Wednesday, November 3

A Treatise of Analysis in Basketball

Like most people throughout history have said of their own era: we live in quite interesting times. With the internet, satellite communication and other mechanisms that have expedited the proliferation of real-time media (or just close-real-time), the world today is one in which many ideas can be shared freely one way across the vast expanses of the Earth, then applied, assessed, re-tooled and shot back the other way in relatively short order. It comes as no surprise, then, that the sport of baseball was not able to maintain its grip on the title of "sole purveyor of heightened analysis [which everybody hates] in pro sports" for too long, and the practice--or attempt thereof--of reducing on-court happenings to readily identifiable numbers or equations with tangible meanings has begun in earnest with respect to the NBA.

The practice, however, has been met with much resistance from fans outside the game and those within it alike. Amidst cries of "the game is too dynamic!!" they cast these numbers aside in favor of more subjective remembrances of given players, or at the very least more impressionable, and thus improper, statistics. The argument against blind, objective statistics in basketball is really rather simple: basketball, unlike baseball where statistical analysis has flourished, cannot simply be explained as the summation of individual one-on-one match-ups in subsets of the game (as opposed to baseball, where those individual match-ups make up for more than two-thirds of the game). Therefore, to treat every statistic (every additional point, assist, etc.) equally is to treat the in-game context of those statistics equally, which we know from just watching the game itself is definitely not the case: shots may be contested from the right or left by one or more defenders, rebounds may occur near the basket in heavy traffic or outside the paint with little congestion from the opposition, assists are begotten from all manner of passes, from those that are of relative ease like a pass from the top of the three-point arc to a shooter uncovered on the wing, to those of seemingly impossible skill, like a  no-look dime from a guard hurtling towards the baseline underneath two defenders to a teammate on the opposite low-block. Thus, with the inherent state of flux the context in which these statistics are accrued is always in, it is improper--some say impossible--to develop a model based on these statistics that accurately captures and predicts the game of basketball.
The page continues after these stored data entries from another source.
(** * Datastar TypeScript SDK: event generation and signal reading

    A shallow embedding of [src/consts.ts],
    [src/abstractServerSentEventGenerator.ts] and
    [src/node/serverSentEventGenerator.ts], followed by the properties of the
    SDK's specification that concern them.

    Conventions of the embedding.
    - A JavaScript string is a [string]; each character is read as one code
      unit below U+0100, so the white space that [String.prototype.trim]
      strips is TAB, LF, VT, FF, CR, SPACE and NBSP.
    - A JavaScript number is a [Number]: NaN, an infinity, or a safe integer
      (of magnitude below 2^53), the numbers whose text is their decimal
      numeral.  Fractions and larger magnitudes are not represented.
    - An object is the list of its own enumerable properties in
      [Object.keys] order.  The values are those of JSON: objects and arrays
      are plain ones, inherit from [Object.prototype] and [Array.prototype],
      and hold no functions.
    - A [throw] is the [Throw] outcome of the [Completion] monad; a promise
      is its settled outcome.
    - The built-ins [JSON.parse] and [new URL] are parameters of
      [readSignals]. *)

From Stdlib Require Import String Ascii List ZArith Bool Lia.
From Stdlib Require Import DecimalString Eqdep_dec.
Import ListNotations.

Local Open Scope string_scope.
Local Open Scope list_scope.
Local Open Scope Z_scope.

Infix "+++" := String.append (at level 60, right associativity).

(* ================================================================= *)
(** ** The JavaScript fragment the SDK relies on *)

Module JS.

(** The line feed and the double quote, which string literals cannot hold. *)
Definition LF_char : ascii := ascii_of_nat 10.
Definition LF : string := String LF_char EmptyString.
Definition DQ : string := String (ascii_of_nat 34) EmptyString.

(** White space and line terminators, as [trim] understands them. *)
Definition isWhiteSpace (c : ascii) : bool :=
  let n := nat_of_ascii c in
  (Nat.eqb n 9 || Nat.eqb n 10 || Nat.eqb n 11 || Nat.eqb n 12 ||
   Nat.eqb n 13 || Nat.eqb n 32 || Nat.eqb n 160)%bool.

Fixpoint trimStart (s : string) : string :=
  match s with
  | EmptyString => EmptyString
  | String c s' => if isWhiteSpace c then trimStart s' else s
  end.

Fixpoint trimEnd (s : string) : string :=
  match s with
  | EmptyString => EmptyString
  | String c s' =>
      match trimEnd s' with
      | EmptyString => if isWhiteSpace c then EmptyString else String c EmptyString
      | r => String c r
      end
  end.

(** [s.trim()] *)
Definition trim (s : string) : string := trimEnd (trimStart s).

(** Every character of [s] is white space. *)
Fixpoint blank (s : string) : bool :=
  match s with
  | EmptyString => true
  | String c s' => isWhiteSpace c && blank s'
  end.

(** [s.split(sep)] for a one-character separator. *)
Fixpoint split (sep : ascii) (s : string) : list string :=
  match s with
  | EmptyString => [EmptyString]
  | String c s' =>
      if Ascii.eqb c sep then EmptyString :: split sep s'
      else match split sep s' with
           | [] => [String c EmptyString]
           | piece :: rest => String c piece :: rest
           end
  end.

(** [xs.join(sep)] on an array of strings. *)
Definition join (sep : string) (xs : list string) : string := String.concat sep xs.

(** Does [s] hold the character [c]? *)
Fixpoint occurs (c : ascii) (s : string) : bool :=
  match s with
  | EmptyString => false
  | String a s' => Ascii.eqb a c || occurs c s'
  end.

(** [Number.isSafeInteger(z)] for an integer [z]. *)
Definition isSafeInteger (z : Z) : bool := Z.abs z <? 2 ^ 53.

(** The numbers of the embedding: NaN, the two infinities, and the safe
    integers.  Every safe integer is a number value of its own, and the
    shortest numeral that reads back as it is its decimal numeral. *)
Inductive Number : Type :=
| NaN
| Infinity (negative : bool)
| Integer (z : Z) (safe : isSafeInteger z = true).

(** An integer literal, such as [1000]. *)
Abbreviation integer z := (Integer z eq_refl).

(** [Number.prototype.toString()], and the conversion of a number in a
    template literal. *)
Definition Number_toString (n : Number) : string :=
  match n with
  | NaN => "NaN"
  | Infinity negative => if negative then "-Infinity" else "Infinity"
  | Integer z _ => NilZero.string_of_int (Z.to_int z)
  end.

(** [!n] *)
Definition Number_falsy (n : Number) : bool :=
  match n with
  | NaN => true
  | Infinity _ => false
  | Integer z _ => z =? 0
  end.

(** [a === b] on numbers: NaN equals nothing. *)
Definition Number_equals (a b : Number) : bool :=
  match a, b with
  | Integer x _, Integer y _ => x =? y
  | Infinity s, Infinity t => Bool.eqb s t
  | _, _ => false
  end.

(** Values of type [Jsonifiable] ([src/types.ts]): what an options bag holds
    and what [JSON.parse] returns. *)
#[warnings="-register-all"]
Inductive Jsonifiable : Type :=
| JUndefined
| JNull
| JBoolean (b : bool)
| JNumber (n : Number)
| JString (s : string)
| JArray (items : list Jsonifiable)
| JObject (props : list (string * Jsonifiable)).

(** An object as its own enumerable properties in key order. *)
Definition Object : Type := list (string * Jsonifiable).

(** Values of type [unknown] that the code meets: JSON-like values and the
    [Error] objects that are thrown ([name] is the constructor's name). *)
Inductive unknown : Type :=
| Value (v : Jsonifiable)
| ErrorObject (name message : string).

(** [new Error(message)] *)
Definition Error (message : string) : unknown := ErrorObject "Error" message.

(** The [TypeError] raised by reading [property] of [undefined] or of [null]
    ([what] says which); the text is the engine's. *)
Definition TypeError (what property : string) : unknown :=
  ErrorObject "TypeError"
    ("Cannot read properties of " +++ what +++ " (reading '" +++ property +++ "')").

(** The [TypeError] raised by calling [callee], the text of an expression
    whose value is not a function. *)
Definition NotAFunction (callee : string) : unknown :=
  ErrorObject "TypeError" (callee +++ " is not a function").

(** The [TypeError] raised by converting to a string an object that has
    neither a callable [toString] nor a [valueOf] that gives a primitive. *)
Definition NotPrimitive : unknown :=
  ErrorObject "TypeError" "Cannot convert object to primitive value".

(** The outcome of evaluating code that may [throw]. *)
Inductive Completion (A : Type) : Type :=
| Normal (a : A)
| Throw (e : unknown).
Arguments Normal {A} a.
Arguments Throw {A} e.

Definition bind {A B} (c : Completion A) (k : A -> Completion B) : Completion B :=
  match c with
  | Normal a => k a
  | Throw e => Throw e
  end.

(** [try { body } catch (e) { handler(e) }] *)
Definition try_catch {A} (body : Completion A) (handler : unknown -> Completion A)
  : Completion A :=
  match body with
  | Normal a => Normal a
  | Throw e => handler e
  end.

(** [typeof v] *)
Definition typeof (v : unknown) : string :=
  match v with
  | Value JUndefined => "undefined"
  | Value JNull => "object"
  | Value (JBoolean _) => "boolean"
  | Value (JNumber _) => "number"
  | Value (JString _) => "string"
  | Value (JArray _) => "object"
  | Value (JObject _) => "object"
  | ErrorObject _ _ => "object"
  end.

(** Truthiness. *)
Definition ToBoolean (v : Jsonifiable) : bool :=
  match v with
  | JUndefined | JNull => false
  | JBoolean b => b
  | JNumber n => negb (Number_falsy n)
  | JString s => negb (String.eqb s "")
  | JArray _ | JObject _ => true
  end.

(** [a && b] *)
Definition js_and (a b : Jsonifiable) : Jsonifiable := if ToBoolean a then b else a.

(** [o] has the own property [key]; this is [key in o] when the object
    inherits no property of that name. *)
Definition has_key (o : Object) (key : string) : bool :=
  existsb (fun p => String.eqb (fst p) key) o.

(** [f] on each item in turn; the first throw ends the walk. *)
Definition each {A B} (f : A -> Completion B) : list A -> Completion (list B) :=
  fix each (xs : list A) : Completion (list B) :=
    match xs with
    | [] => Normal []
    | x :: xs' =>
        bind (f x) (fun y => bind (each xs') (fun ys => Normal (y :: ys)))
    end.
This piece is not intended to be the unveiling of some unified statistical model that indeed does capture and predict the NBA brand of basketball, but rather is meant to be more of a metaphysical argument to the contrary of the widespread beliefs about statistical analysis not applying to the hardwood. I believe that the heavy resistance that has met statistical analysis in basketball is rooted in the same phenomena that surrounded the equally-tough resistance similar analysis has been met with and overcoming in baseball over the last decade, generational lag: at first there was nothing, then something (early statistics) but only in marginal amounts, and now there is a lot of that something, and observers have a hard time reconciling their perception of the game formed decades ago (when there was very little of that "something", if there was any at all) with what we have today, because in their own frame of reference, the game, the way they watched and the models they used to describe it worked just fine. Furthermore, I contend that statistical models can--and must--co-exist with subjective valuations in the present time, and that a statistical model not unlike the aforementioned unified model not only is possible, but probable. 

In his most recent book, The Grand Design, Stephen Hawking creates an interesting thought experiment that keys on how proposed models interact with what they wish to describe, as well as reality itself. Imagine a table sitting in the dining room of your house. Because you don't see the table when you exit the room (unless you have a very perplexing approach to home decor), it is possible to create a model of the world in which the table disappears when the light is turned off and you exit the room. This model, as it turns out, agrees with observation: when you leave the room you do not see the table, and so it is impossible to say that the table is definitely still in the room you just left it in. For the most part, this model holds: when you re-enter the room and turn on the light, you see the table, but as soon as you exit the room you no longer see it. However, the model would be hard-pressed to explain the condition of the table should the roof cave in on the room in which the table normally sits while you were somewhere else. The model predicts that upon re-entering the room, you would see the table sitting neatly atop the rubble of what was once your roof. Obviously this is ludicrous, and in reality upon re-entering the room you would see an equally caved in table sitting beneath the rubble. How does your model of the world explain this? The original thought experiment posed by Hawking was meant to be applied to quantum mechanics, but its message remains the same however it is applied: when met with an observation a given model cannot explain, said model must either be amended with an exception that allows for the observation (the more exceptions, the more incomplete the model), or be abandoned for a better model altogether.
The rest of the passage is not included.